Kebuntuan akhirnya pecah pada menit ke-65. Manchester United kembali menunjukkan efektivitas mereka dalam transisi cepat. Bruno Fernandes membawa bola dengan penuh keyakinan, menunggu momen tepat sebelum mengirimkan umpan terukur kepada Bryan Mbeumo.

Tanpa ragu, Mbeumo menyambar bola dengan satu sentuhan ke sudut bawah gawang. Old Trafford meledak. Gol tersebut menjadi titik balik emosional sekaligus bukti bahwa United tampil lebih klinis dari City.

City mencoba bangkit, tetapi permainan mereka justru terlihat kaku.
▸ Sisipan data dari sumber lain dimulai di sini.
(** * AlpacaTradingBot: the rebalancing engine and its monitoring loop

    A shallow embedding of [tradingbot.py].  The bot object is a record that
    is threaded through a state-and-exception monad; every broker call
    ([api.get_clock], [api.get_latest_trade], [api.list_positions],
    [api.submit_order]) is an explicit reply supplied by the environment,
    either a returned value or a raised exception.

    Numbers.  The development has two layers.  In the first, Python
    [float] prices and amounts are exact rationals [Q]: rounding,
    infinities and NaN are outside it.  It carries the whole bot, and the
    properties that do not depend on how a double rounds: guards, frames,
    the order of the extremes, the alternation of sells and buys.  In the
    second, the module [Binary64], the decision and its execution are
    embedded again on IEEE binary64 floats, with Python's conversions
    between [int] and [float] and the exceptions they raise; the sizes of
    the orders and the value of the reserve are stated there.  The share
    counts are Python [int], modelled as [Z].  [int(x)] is truncation
    toward zero, [x / y] raises [ZeroDivisionError] on a zero divisor, and an
    arithmetic operation on [None] raises [TypeError].

    The logger is part of the state (a list of records, oldest first), so
    that "the failure is logged" is a statement about the state.  Text
    written to stdout by [print_daily_summary] is not modelled; the
    exceptions that formatting it can raise are.

    The loop runs over a list of passes, one record of broker replies per
    pass; the user's interrupt arrives during the sleep, when the list is
    used up. *)

From Stdlib Require Import QArith Qround ZArith List String Ascii Bool Lia Lqa.
From Stdlib Require Import Floats.
Import ListNotations.
Open Scope Q_scope.

(** ** Python values *)

Section PythonValues.

(** Truth value of an [Optional[float]]: [None] and [0.0] are falsy. *)
Definition truthy (x : option Q) : bool :=
  match x with
  | None => false
  | Some q => negb (Qeq_bool q 0)
  end.

Definition Qlt_bool (x y : Q) : bool := negb (Qle_bool y x).

(** [int(x)] on a float: truncation toward zero. *)
Definition py_int (x : Q) : Z := Z.quot (Qnum x) (Zpos (Qden x)).

Definition upper_ascii (c : ascii) : ascii :=
  let n := nat_of_ascii c in
  if (Nat.leb 97 n && Nat.leb n 122)%bool then ascii_of_nat (n - 32) else c.

(** [str.upper()] on ASCII text. *)
Fixpoint upper (s : string) : string :=
  match s with
  | EmptyString => EmptyString
  | String c s' => String (upper_ascii c) (upper s')
  end.

End PythonValues.

(** ** Data *)

Inductive side := sell | buy.

(** The dict returned by [get_position]. *)
Record position_dict := {
  qty : Z;
  market_value : Q;
  avg_entry_price : Q;
  unrealized_pl : Q;
  unrealized_plpc : Q
}.

Definition zero_position : position_dict :=
  {| qty := 0; market_value := 0; avg_entry_price := 0;
     unrealized_pl := 0; unrealized_plpc := 0 |}.

(** The dict returned by [get_account_info]. *)
Record account_dict := {
  buying_power : Q;
  cash : Q;
  portfolio_value : Q;
  day_trade_count : Z
}.

(** One element of [api.list_positions()], fields already converted (a
    conversion that raises is part of the reply [Raised] below). *)
Record api_position := {
  symbol : string;
  holding : position_dict
}.

(** The interpolated value of the two [reason] f-strings. *)
Inductive reason :=
| gain_reached (pct_change : Q)
| loss_reached (pct_change : Q).

(** The dict returned by [calculate_rebalance_action].  The keys
    [reserve_cash] and [use_reserve] are read with [.get], so an absent key
    and [False] behave alike: absent is [false] here. *)
Record action_dict := {
  action : side;
  action_qty : Z;
  action_reason : reason;
  reserve_cash : bool;
  use_reserve : bool
}.

(** One element of [trades_today]; [trade_reason] is the side interpolated
    into ["Rebalancing - {side}"]. *)
Record trade := {
  timestamp : Z;
  trade_ticker : option string;
  trade_side : side;
  trade_qty : Z;
  trade_price : option Q;
  trade_reason : side
}.

Inductive exn := ZeroDivisionError | TypeError | KeyboardInterrupt.

Inductive level := INFO | ERROR.

Inductive message :=
| account_error
| price_error (t : option string)
| position_error (t : option string)
| order_placed (sd : side) (q : Z) (t : option string)
| order_error (sd : side) (t : option string)
| reserved_cash (amount : Q)
| used_reserved_cash
| execute_error (e : exn)
| market_status_error
| starting (t : option string)
| no_initial_price (t : option string)
| initial_price_is (t : option string) (p : option Q)
| initial_position_is (p : position_dict)
| status (price pct_change : Q) (q : Z) (reserve : Q) (time_now : Z)
| rebalancing_action (r : reason)
| rebalancing_ok
| rebalancing_failed
| stopped_by_user
| loop_error (e : exn)
| stopped.

(** The attributes of [AlpacaTradingBot] (without the [api] handle, whose
    replies are arguments of the methods below). *)
Record Bot := {
  ticker : option string;
  initial_price : option Q;
  current_price : option Q;
  daily_high : option Q;
  daily_low : option Q;
  position_size : Z;
  cash_reserve : Q;
  gain_threshold : Q;
  loss_threshold : Q;
  trades_today : list trade;
  is_running : bool;
  logger : list (level * message)
}.

(** [__init__]. *)
Definition init : Bot :=
  {| ticker := None;
     initial_price := None;
     current_price := None;
     daily_high := None;
     daily_low := None;
     position_size := 0;
     cash_reserve := 0;
     gain_threshold := 0.05;
     loss_threshold := 0.10;
     trades_today := [];
     is_running := false;
     logger := [] |}.

Section Setters.

Definition set_ticker (v : option string) (b : Bot) : Bot :=
  {| ticker := v; initial_price := initial_price b;
     current_price := current_price b; daily_high := daily_high b;
     daily_low := daily_low b; position_size := position_size b;
     cash_reserve := cash_reserve b; gain_threshold := gain_threshold b;
     loss_threshold := loss_threshold b; trades_today := trades_today b;
     is_running := is_running b; logger := logger b |}.

Definition set_initial_price (v : option Q) (b : Bot) : Bot :=
  {| ticker := ticker b; initial_price := v;
     current_price := current_price b; daily_high := daily_high b;
     daily_low := daily_low b; position_size := position_size b;
     cash_reserve := cash_reserve b; gain_threshold := gain_threshold b;
     loss_threshold := loss_threshold b; trades_today := trades_today b;
     is_running := is_running b; logger := logger b |}.

Definition set_current_price (v : option Q) (b : Bot) : Bot :=
  {| ticker := ticker b; initial_price := initial_price b;
     current_price := v; daily_high := daily_high b;
     daily_low := daily_low b; position_size := position_size b;
     cash_reserve := cash_reserve b; gain_threshold := gain_threshold b;
     loss_threshold := loss_threshold b; trades_today := trades_today b;
     is_running := is_running b; logger := logger b |}.

Definition set_daily_high (v : option Q) (b : Bot) : Bot :=
  {| ticker := ticker b; initial_price := initial_price b;
     current_price := current_price b; daily_high := v;
     daily_low := daily_low b; position_size := position_size b;
     cash_reserve := cash_reserve b; gain_threshold := gain_threshold b;
     loss_threshold := loss_threshold b; trades_today := trades_today b;
     is_running := is_running b; logger := logger b |}.

Definition set_daily_low (v : option Q) (b : Bot) : Bot :=
  {| ticker := ticker b; initial_price := initial_price b;
     current_price := current_price b; daily_high := daily_high b;
     daily_low := v; position_size := position_size b;
     cash_reserve := cash_reserve b; gain_threshold := gain_threshold b;
     loss_threshold := loss_threshold b; trades_today := trades_today b;
     is_running := is_running b; logger := logger b |}.

Definition set_cash_reserve (v : Q) (b : Bot) : Bot :=
  {| ticker := ticker b; initial_price := initial_price b;
     current_price := current_price b; daily_high := daily_high b;
     daily_low := daily_low b; position_size := position_size b;
     cash_reserve := v; gain_threshold := gain_threshold b;
     loss_threshold := loss_threshold b; trades_today := trades_today b;
     is_running := is_running b; logger := logger b |}.

Definition set_trades_today (v : list trade) (b : Bot) : Bot :=
  {| ticker := ticker b; initial_price := initial_price b;
     current_price := current_price b; daily_high := daily_high b;
     daily_low := daily_low b; position_size := position_size b;
     cash_reserve := cash_reserve b; gain_threshold := gain_threshold b;
     loss_threshold := loss_threshold b; trades_today := v;
     is_running := is_running b; logger := logger b |}.

Definition set_is_running (v : bool) (b : Bot) : Bot :=
  {| ticker := ticker b; initial_price := initial_price b;
     current_price := current_price b; daily_high := daily_high b;
     daily_low := daily_low b; position_size := position_size b;
     cash_reserve := cash_reserve b; gain_threshold := gain_threshold b;
     loss_threshold := loss_threshold b; trades_today := trades_today b;
     is_running := v; logger := logger b |}.

Definition set_logger (v : list (level * message)) (b : Bot) : Bot :=
  {| ticker := ticker b; initial_price := initial_price b;
     current_price := current_price b; daily_high := daily_high b;
     daily_low := daily_low b; position_size := position_size b;
     cash_reserve := cash_reserve b; gain_threshold := gain_threshold b;
     loss_threshold := loss_threshold b; trades_today := trades_today b;
     is_running := is_running b; logger := v |}.

End Setters.

(** ** The monad of the methods: state [Bot], exceptions [exn] *)

Inductive outcome (A : Type) :=
| Val (a : A)
| Exc (e : exn).
Arguments Val {A} a.
Arguments Exc {A} e.

Definition M (A : Type) : Type := Bot -> outcome A * Bot.

Definition ret {A} (a : A) : M A := fun s => (Val a, s).

Definition bind {A B} (m : M A) (k : A -> M B) : M B :=
  fun s =>
    match m s with
    | (Val a, s') => k a s'
    | (Exc e, s') => (Exc e, s')
    end.

Definition raise {A} (e : exn) : M A := fun s => (Exc e, s).

Definition get : M Bot := fun s => (Val s, s).

Definition modify (f : Bot -> Bot) : M unit := fun s => (Val tt, f s).

(** [try: m except ...: h e]; the handler declines ([None]) the exceptions
    its [except] clauses do not name. *)
Definition try_except {A} (m : M A) (h : exn -> option (M A)) : M A :=
  fun s =>
    match m s with
    | (Val a, s') => (Val a, s')
    | (Exc e, s') =>
        match h e with
        | Some k => k s'
        | None => (Exc e, s')
        end
    end.

Declare Scope bot_scope.
Delimit Scope bot_scope with bot.
Notation "x <- m ;; k" := (bind m (fun x => k))
  (at level 100, m at next level, right associativity) : bot_scope.
Notation "m ;; k" := (bind m (fun _ => k))
  (at level 100, right associativity) : bot_scope.
Open Scope bot_scope.

(** [except Exception]: every exception of the model but
    [KeyboardInterrupt]. *)
Definition except_Exception {A} (h : exn -> M A) (e : exn) : option (M A) :=
  match e with
  | KeyboardInterrupt => None
  | _ => Some (h e)
  end.

Definition log (l : level) (m : message) : M unit :=
  modify (fun s => set_logger (logger s ++ [(l, m)]) s).

(** A float operand: arithmetic on [None] raises [TypeError]. *)
Definition num (x : option Q) : M Q :=
  match x with
  | Some q => ret q
  | None => raise TypeError
  end.

(** [a / b] on floats. *)
Definition py_div (a b : Q) : M Q :=
  if Qeq_bool b 0 then raise ZeroDivisionError else ret (a / b).

(** [max(a, b)]: the first argument unless the second is greater. *)
Definition py_max (a b : option Q) : M Q :=
  x <- num a ;;
  y <- num b ;;
  ret (if Qlt_bool x y then y else x).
Erling Haaland nyaris tak mendapat suplai berarti, sementara kreativitas lini tengah City seolah buntu menghadapi disiplin United.

Gol Kedua Kunci Kemenangan Derby

Alih-alih menyamakan kedudukan, City justru kembali kebobolan. Kali ini, Patrick Dorgu mencatatkan namanya di papan skor setelah memaksimalkan umpan silang Matheus Cunha. Bola sempat membentur tiang sebelum masuk, menegaskan dominasi United di laga ini.

Gol kedua tersebut praktis mematikan perlawanan City. Beberapa peluang tambahan United bahkan hampir memperbesar skor, meski kembali dianulir karena offside tipis.

BACA JUGA: Arsenal Menang Dramatis, Berkat 2 Gol Bunuh Diri Wolves, The Gunners Kokoh Di Puncak Klasemen

Kemenangan yang Lebih dari Sekadar Skor

Peluit akhir mendapat sambutan sorak-sorai panjang. Bagi Manchester United, ini bukan hanya kemenangan derby. Ini adalah pernyataan. Di bawah arahan Carrick, tim menunjukkan identitas yang selama ini dirindukan: berani, solid, dan lapar kemenangan.

Tambahan tiga poin membawa United merangsek ke papan atas klasemen sementara, menjaga asa bersaing di zona elite. Sebaliknya, kekalahan ini menjadi pukulan telak bagi Manchester City dalam perburuan gelar, membuka peluang bagi rival lain untuk menjauh.

Dua gol Manchester United lumat City merupakan derby yang akan dikenang sebagai malam ketika Manchester United kembali menemukan denyut nadinya dan Michael Carrick memulai babak baru dengan cara yang nyaris sempurna.